<font size="+3"><strong>Time Series: Core Concepts</strong></font>

In [None]:
from IPython.display import YouTubeVideo

# Model Types

## Autoregression Models

Autoregression (AR) is a time series model that uses observations from previous time steps as input to a regression equation to predict the value at the next time step. AR works in a similar way to **autocorrelation**: in both cases, we're taking data from one part of a set and comparing it to another part. An AR model regresses itself. 

## ARMA Models

**ARMA** stands for Auto Regressive Moving Average, and it's a special kind of **time-series** analysis. So far, we've used autoregression (AR) to build our time-series models, and you might recall that AR models rely on values that remain relatively stable over time. That is, they can predict the future very well, as long as the future looks roughly the same as the past. The trouble with predicting the future is that things can suddenly change, and as a result, the future doesn't look much like the past anymore. These sudden changes &mdash; economists call them *endogenous shocks* &mdash; can be as big as a hurricane destroying a city or an unexpected increase in the minimum wage, and they can be as small as a new restaurant opening in a neighborhood or a single person losing their job. In our data, the air quality might be changed if there was a nearby forest fire, or if a building collapsed near one of the sensors and raised a giant cloud of dust. 

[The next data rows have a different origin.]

(** X17: after any sequence of addOrUpdateTask and removeTask calls on a
    new assignment set, whatever the tasks and the stores are, the
    reverse index holds no empty set and no key of kind TASK, and every
    stored task sits under its own id and is Assigned or beyond. *)
Theorem calls_wellFormed cs a :
  calls newAssignmentSet cs = Some a → wellFormed a.
Proof.
  assert (Hnew : wellFormed newAssignmentSet).
  { split; intros ? ?; cbn; by rewrite lookup_empty. }
  revert Hnew. generalize newAssignmentSet.
  induction cs as [|c cs IH]; intros a0 H0; cbn [calls].
  - by intros [= <-].
  - destruct (call a0 c) as [a1|] eqn:Hcall; [|done].
    cbn [mbind option_bind]. apply IH. by eapply wellFormed_call.
Qed.

(** *** The pending changes *)

Lemma changeKey_minimalFor k :
  isDependency k → changeKey (removeChange (minimalFor k)) = k.
Proof. destruct k as [i []]; [by intros []|done..]. Qed.

Lemma changesKeyed_addKey readTx t a k :
  keyedStore readTx → isDependency k →
  changesKeyed a → changesKeyed (addKey readTx t a k).
Proof.
  intros [Hsec Hcfg] Hdep Hch k' c. rewrite changes_addKey.
  destruct (unused a k); [|by apply Hch].
  destruct (materialize readTx t k) as [c0|] eqn:Hmat; [|by apply Hch].
  intros [[<- <-]|[_ Hk]]%lookup_insert_Some; [|by apply Hch].
  unfold materialize in Hmat. destruct k as [i []]; [by destruct Hdep|..];
    cbn [objType id] in Hmat.
  - unfold secret in Hmat.
    destruct (Store.GetSecret readTx i) as [s|] eqn:Hs; [|done].
    apply Hsec in Hs.
    destruct (Secret_Driver (Secret_Spec s)).
    + destruct (NewSecretDriver d) as [drv|]; [|done].
      cbn [mbind option_bind] in Hmat.
      destruct (SecretDriver_Get drv _ t) as [value|]; [|done].
      cbn [mbind option_bind] in Hmat.
      destruct (ValidateSecretPayload value); [|done].
      simplify_eq/=. done.
    + simplify_eq/=. done.
  - destruct (Store.GetConfig readTx i) as [c1|] eqn:Hc; [|done].
    apply Hcfg in Hc. simplify_eq/=. done.
Qed.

Below is a video from [Ritvik Kharkar](https://www.linkedin.com/in/ritvik-kharkar/) that explains MA models in terms of cupcakes and crazy professors — two things we love! 

In [None]:
YouTubeVideo("voryLhxiPzE")

And in this video, Ritvik talks about the ARMA model we use in Project 3. 

In [None]:
YouTubeVideo("HhvTlaN06AM")

# Plots

## ACF Plot

When we've worked with autocorrelations in the past, we've treated them like static relationships, but that's not always how they work. Sometimes, we want to actually see how those autocorrelations change over time, which means we need to think of them as *functions*. When we create a visual representation of an autocorrelation function (ACF), we're making an **ACF plot**.

## PACF Plot

Autocorrelations take into account two types of observations. **Direct observations** are the ones that happen exactly at our chosen time-step interval; we might have readings at one-hour intervals starting at 1:00. **Indirect observations** are the ones that happen between our chosen time-step intervals, at time-steps like 1:38, 2:10, 3:04, etc. Those indirect observations *might* be helpful, but we can't be sure about that, so it's a good idea to strip them out and see what our graph looks like when it's only showing us direct observations. 

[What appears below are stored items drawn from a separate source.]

(** * AI Calendar Assistant: the notification decision engine of [main.py]

    A shallow embedding of the functions of [src/main.py] that decide
    notifications, and theorems about them:

    - [parse_duration]                      (main.py, lines 161-178)
    - [load_timetable] (per entry)          (lines 186-188)
    - [get_current_active_timetable_entry]  (lines 199-226)
    - [get_llm_response]                    (lines 82-108)
    - [send_notification]                   (lines 139-159)
    - [get_daily_summary]                   (lines 270-283)
    - [get_smart_notification]              (lines 285-379)

    Modelling conventions.

    - A [datetime] is an instant: an integer number of microseconds since
      1970-01-01T00:00 UTC. Python compares and subtracts aware datetimes
      as instants, whatever [tzinfo] each one carries; the wall-clock
      fields of a datetime are its instant plus its UTC offset.
    - The program gives datetimes their offset in two ways, and with the
      [pytz] zones it loads they differ: [datetime.now(TIMEZONE)] carries
      the offset in force at that instant, while
      [datetime.combine(..., tzinfo=TIMEZONE)] and
      [datetime(1970, 1, 1, tzinfo=TIMEZONE)] carry the offset of the zone
      object itself (for a zone of the tz database its local mean time:
      +5:53 for the default Asia/Kolkata, whose clocks run on +5:30). A
      [zone] records both. They coincide for a fixed-offset zone such as
      UTC.
    - [timedelta.total_seconds() / 60] is a float.  Every comparison the
      program makes on such a value is against an integer number of minutes
      or seconds; for the magnitudes involved (below 2^53 microseconds) the
      float comparison agrees with the exact comparison on microseconds,
      which is what the model computes.  [int(x / 60)] truncates toward
      zero: [Z.quot].
    - Strings are sequences of characters with codes 0 to 255, a
      character below 128 being the ASCII character of that code.
      [str.lower], [str.isdigit] and the [\d] of [strptime] are modelled
      on the ASCII range, and [int] without its limit of 4300 digits: the
      model of a function that reads digits ([parse_duration],
      [strptime_HM]) is that of the code on ASCII strings of at most 4300
      characters. On other strings the code does more: [str.isdigit], [\d]
      and [int] know the decimal digits of other scripts, [str.isdigit]
      accepts superscript digits that [int] rejects with [ValueError], and
      [int] raises [ValueError] on a longer number. A statement that would
      not hold of the code on such strings excludes them by a hypothesis
      ([is_ascii], a bound on the length).
    - Python exceptions are values of [exn]; a function that may raise
      returns a [result].  Logging and console output are not modelled. *)

From Stdlib Require Import ZArith List String Ascii Bool Lia Sorted.
From Stdlib Require Import DecimalString.
Import ListNotations.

An autocorrelation that only includes the direct observations is called a **partial autocorrelation**, and when we view that partial autocorrelation as a function, we call it a **PACF**.

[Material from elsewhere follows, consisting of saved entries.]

(** [complete_command (word, pos)]. *)
Definition complete_command (cmds : list EvCmd) (word : string) (pos : Z)
    : option (list string) :=
  if negb (starts_with_slash word) then None
  else Some (complete_command_loop cmds (skip 1 word) (pos - 1)).

(** [print_or_insert_completions (completions, pos)]. *)
Definition print_or_insert_completions (e : EditLine)
    (completions : option (list string)) (pos : Z)
    : result (CC * EditLine * list event) :=
  match completions with
  | None | Some [] => Ok (CC_ERROR, e, [])
  | Some [c] =>
      match from c pos with
      | None => Undefined
      | Some suffix =>
          match el_insertstr e suffix with
          | None => Ok (CC_ERROR, e, [])
          | Some e1 =>
              match el_insertstr e1 " " with
              | None => Ok (CC_REFRESH, e1, [])
              | Some e2 => Ok (CC_REFRESH, e2, [])
              end
          end
      end
  | Some cs =>
      Ok (CC_REDISPLAY, e,
          Print LF :: map (fun c => Print (c ++ " ")) cs ++ [Print LF])
  end.

(** [av[i]] for an [int] index. *)
Definition av_at (av : list string) (i : Z) : result string :=
  if i <? 0 then Undefined
  else match nth_error av (Z.to_nat i) with
       | Some s => Ok s
       | None => Undefined
       end.

(** [cc >= ac ? "" : av[cc]]. *)
Definition match_word (av : list string) (cc : Z) : result string :=
  if cc >=? Z.of_nat (List.length av) then Ok "" else av_at av cc.

(** [name = av[0]; name++]: one character is skipped; on an empty
    first word the pointer leaves the string. *)
Definition skip_marker (av : list string) : result string :=
  match av with
  | String _ rest :: _ => Ok rest
  | _ => Undefined
  end.

(** The body of [complete] once [tok_line] has returned 0 or more. *)
Definition complete_tokens (st : Session) (av : list string) (cc co : Z)
    : result (CC * Session * list event) :=
  let ac := Z.of_nat (List.length av) in
  if (ac <? 2) && (cc =? 0) then
    word <- match_word av cc ;;
    r <- print_or_insert_completions (el st)
           (complete_command (commands st) word co) co ;;
    let '(ret, e, evs) := r in Ok (ret, with_el st e, evs)
  else if (ac =? 0) || (cc =? 0) then Ok (CC_ERROR, st, [])
  else
    nm <- skip_marker av ;;
    match ev_cmd_get_opt (commands st) (Some nm) (to_guint (cc - 1)) with
    | None => Ok (CC_ERROR, st, [])
    | Some opt =>
        match completer opt with
        | None => Ok (CC_ERROR, st, [])
        | Some f =>
            word <- match_word av cc ;;
            r <- print_or_insert_completions (el st) (f (statics_of st) word co) co ;;
            let '(ret, e, evs) := r in
            Ok (ret, with_el st e, CallCompleter opt word co :: evs)
        end
    end.

(** [complete], the function bound to the Tab key. *)
Definition complete (st : Session) : result (CC * Session * list event) :=
  match tok_line (el_line (el st)) with
  | TokError => Ok (CC_ERROR, st, [Critical "Internal error parsing input"])
  | TokUndefined => Undefined
  | TokMore _ => complete_tokens st [] 0 0
  | TokOk av cc co => complete_tokens st av cc co
  end.

(** *** Dispatch *)

(** [reset]: the widget is torn down and created anew. *)
Definition reset (st : Session) : Session := with_el st el_init.

(** What [run_command] prints for the result of a handler. *)
Definition render (r : HandlerResult) : list event :=
  match h_out r with
  | Some out =>
      if 0 <? strlen out then [Print (LF ++ out ++ LF)] else []
  | None =>
      [Print (ESC ++ "[31m");
       match h_err r with
       | Some message => Print ("Command failed: " ++ message ++ LF)
       | None => Print ("Internal error - Command failed to set error" ++ LF)
       end;
       Print (ESC ++ "[39m")]
  end.

(** The loop of [run_command]; [cmd] is [av[0] + 1], [args] is
    [av[1 .. ac - 1]]. *)
Fixpoint run_command_loop (cmds : list EvCmd) (statics : Statics)
    (cmd : string) (args : list string) : list event :=
  match cmds with
  | [] => [Print (LF ++ "Unknown command '" ++ cmd ++ "'" ++ LF)]
  | c :: rest =>
      if g_str_equal cmd (name c)
      then CallHandler c args :: render (func c statics args)
      else run_command_loop rest statics cmd args
  end.

(** [run_command (av, ac)]. *)
Definition run_command (st : Session) (av : list string) : result (list event) :=
  cmd <- skip_marker av ;;
  Ok (run_command_loop (commands st) (statics_of st) cmd (tl av)).

Definition is_newline (c : ascii) : bool := Ascii.eqb c "010"%char.

(** [on_stdin_ready]; the widget of [st] is the one [el_gets] has just
    read into, and [buf] is its line. *)
Definition on_stdin_ready (st : Session) : result (Session * list event) :=
  let li := el_line (el st) in
  let buf := buffer li in
  match last_char buf with
  | None => Undefined
  | Some c =>
      if negb (is_newline c) then Ok (st, [])
      else
        match tok_line li with
        | TokError => Ok (reset st, [Critical "Internal error parsing input"])
        | TokUndefined => Undefined
        | r =>
            if strlen buf =? 0 then Ok (reset st, [])
            else
              let st1 :=
                if 1 <? strlen buf
                then with_hist st (history_enter (hist st) buf)
                else st in
              match r with
              | TokOk (a0 :: rest) _ _ =>
                  if starts_with_slash a0
                  then evs <- run_command st1 (a0 :: rest) ;; Ok (reset st1, evs)
                  else Ok (reset st1, [])
              | TokOk [] _ _ => Ok (reset st1, [])
              | _ => Undefined
              end
        end
  end.

(** *** Start *)

Definition HISTORY_SIZE : Z := 100.

(** [ev_prompt_init (commands_, cache_dir)].  [old] is the file-static
    state before the call ([None]: [commands] is still NULL); [file] is
    the content of the history file when it exists. *)
Definition ev_prompt_init (old : option Session) (commands_ : list EvCmd)
    (file : option (list string)) : result Session :=
  match old with
  | Some _ => Aborted
  | None =>
      let h := history_setunique (history_setsize history_init HISTORY_SIZE) true in
      let h := match file with
               | Some lines => history_load h lines
               | None => h
               end in
      Ok {| commands := commands_; el := el_init; hist := h |}
  end.

(** [g_ptr_array_add]. *)
Definition g_ptr_array_add {A : Type} (arr : list A) (x : A) : list A := arr ++ [x].

(** [for (int i = 0; table[i].name; i++) g_ptr_array_add (commands_, &table[i]);]
    over a static table that ends with a sentinel ([None]). *)
Fixpoint add_commands (table : list (option EvCmd)) (commands_ : list EvCmd) : list EvCmd :=
  match table with
  | Some c :: rest => add_commands rest (g_ptr_array_add commands_ c)
  | _ => commands_
  end.

Section Tables.

(** The handlers and the room completer, by the name of the C
    function: their bodies talk to the Matrix client and to the
    formatter and stay abstract. *)
Variable handler : string -> EvCmdFunc.
Variable opt_completer : string -> EvCmdOptCompl.

Definition help_opts : list EvCmdOpt :=
  [ {| opt_name := Some "command";
       desc := Some "The command to print help for";
       flags := EV_CMD_OPT_FLAG_OPTIONAL;
       completer := Some help_command_opt_get_completion |};
    opt_sentinel ].

Definition prompt_commands : list (option EvCmd) :=
  [ Some {| name := "help"; help_summary := "Show this help";
            func := handler "ev_prompt_print_help"; opts := Some help_opts |};
    Some {| name := "history"; help_summary := "Print command history";
            func := handler "ev_prompt_print_history"; opts := None |};
    Some {| name := "quit"; help_summary := "Quit the application";
            func := handler "ev_prompt_quit"; opts := None |};
    None ].

(** [ev_prompt_add_commands]. *)
Definition ev_prompt_add_commands (commands_ : list EvCmd) : list EvCmd :=
  add_commands prompt_commands commands_.

Definition room_opt (d : string) : EvCmdOpt :=
  {| opt_name := Some "room-id"; desc := Some d; flags := 0;
     completer := Some (opt_completer "matrix_command_opt_get_room_completion") |}.

Definition matrix_room_events_opts : list EvCmdOpt :=
  [ room_opt "The id of the room to show the events for"; opt_sentinel ].

Definition matrix_room_load_past_events_opts : list EvCmdOpt :=
  [ room_opt "The id of the room to load the events for"; opt_sentinel ].

Definition matrix_room_get_event_opts : list EvCmdOpt :=
  [ room_opt "The id of the room to get the event for";
    {| opt_name := Some "event-id"; desc := Some "The id of the event to get";
       flags := 0; completer := None |};
    opt_sentinel ].

Definition matrix_room_details_opts : list EvCmdOpt :=
  [ room_opt "The id of the room to get the details for"; opt_sentinel ].

Definition matrix_get_remove_pusher_opts : list EvCmdOpt :=
  [ {| opt_name := Some "number"; desc := Some "The number of the pusher";
       flags := 0; completer := None |};
    opt_sentinel ].

Definition matrix_commands : list (option EvCmd) :=
  [ Some {| name := "client-details";
            help_summary := "Print client information - no request is made to the server";
            func := handler "ev_matrix_client_details"; opts := None |};
    Some {| name := "rooms";
            help_summary := "List currently known joined rooms - no request is made to the server";
            func := handler "ev_matrix_list_rooms"; opts := None |};
    Some {| name := "room-details";
            help_summary := "Get details about a room - no request is made to the server";
            func := handler "ev_matrix_room_details";
            opts := Some matrix_room_details_opts |};
    Some {| name := "room-events"; help_summary := "List events in a room";
            func := handler "ev_matrix_room_events";
            opts := Some matrix_room_events_opts |};
    Some {| name := "room-load-past-events";
            help_summary := "Fetch past room events from the database";
            func := handler "ev_matrix_room_load_past_events";
            opts := Some matrix_room_load_past_events_opts |};
    Some {| name := "room-get-event";
            help_summary := "Get the given event from the server";
            func := handler "ev_matrix_room_get_event";
            opts := Some matrix_room_get_event_opts |};
    Some {| name := "get-pushers";
            help_summary := "Get the currently configured push servers from the server";
            func := handler "ev_matrix_get_pushers"; opts := None |};
    Some {| name := "remove-pusher";
            help_summary := "Remove the pusher with the given id";
            func := handler "ev_matrix_remove_pusher";
            opts := Some matrix_get_remove_pusher_opts |};
    None ].

(** [ev_matrix_add_commands]. *)
Definition ev_matrix_add_commands (commands_ : list EvCmd) : list EvCmd :=
  add_commands matrix_commands commands_.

**PACF plots** represent those things visually. We want to compare our ACF and PACF plots to see which model best describes our time series. If the ACF data drops off slowly, then that's going to be a better description; if the PACF falls off slowly, then that's going to be a better description.

# Statistical Concepts

## Walk-Forward Validation

Our predictions lose power over time because the model gets farther and farther away from its beginning. But what if we could move that beginning forward with the model? That's what **walk-forward validation** is. In a walk-forward validation, we re-train the model at for each new observation in the dataset, dropping the data that's the farthest in the past. Let's say that our prediction for what's going to happen at 12:00 is based on what happened at 11:00, 10:00, and 9:00. When we move forward an hour to predict what's going to happen at 1:00, we only use data from 10:00, 11:00, and 12:00, dropping the data from 9:00 because it's now too far in the past.

## Parameters

Parameters are the parts of the model that are **learned** from the training data.

## Hyperparameters

We've already seen that **parameters** are elements that a machine learning model learns from the training data. **Hyperparameters**, on the other hand, are elements of the model that come from somewhere else. Data scientists choose hyperparameters either by examining the data themselves, or by creating some kind of automated testing of different options to see how they perform. Hyperparameters are set before the model is trained, which means that they significantly impact how the model is trained, and how it subsequently performs. One way of thinking about the difference between the two is that parameters come from *inside* the model, and hyperparameters come from *outside* the model.

When we think about hyperparameters, we think in terms of `p` values and `q` values. `p` values represent the number of lagged observations included in the model, and the `q` is the size of the moving average window. These values count as hyperparameters because we get to decide what they are. How many lagged observations do we want to include? How big should our window of moving averages be?

## Rolling Averages

A **rolling average** is the mean value of multiple subsets of numbers in a dataset. For example, I might have data relating to the daily income for a shop I own, and as long as the shop stays open, I can calculate a rolling average. On Friday, I might calculate the average income from Monday-Thursday. The next Monday, I might calculate the average income from Tuesday-Friday, and the next day, I might calculate the average income from Wednesday to Monday, and so on. These averages *roll*, giving me a sense for how the data is changing in relation to any kind of static construct. In this case, and in many data science applications, that construct is time. Calculating rolling averages is helpful for making accurate forecasts about the ways data will change in the future.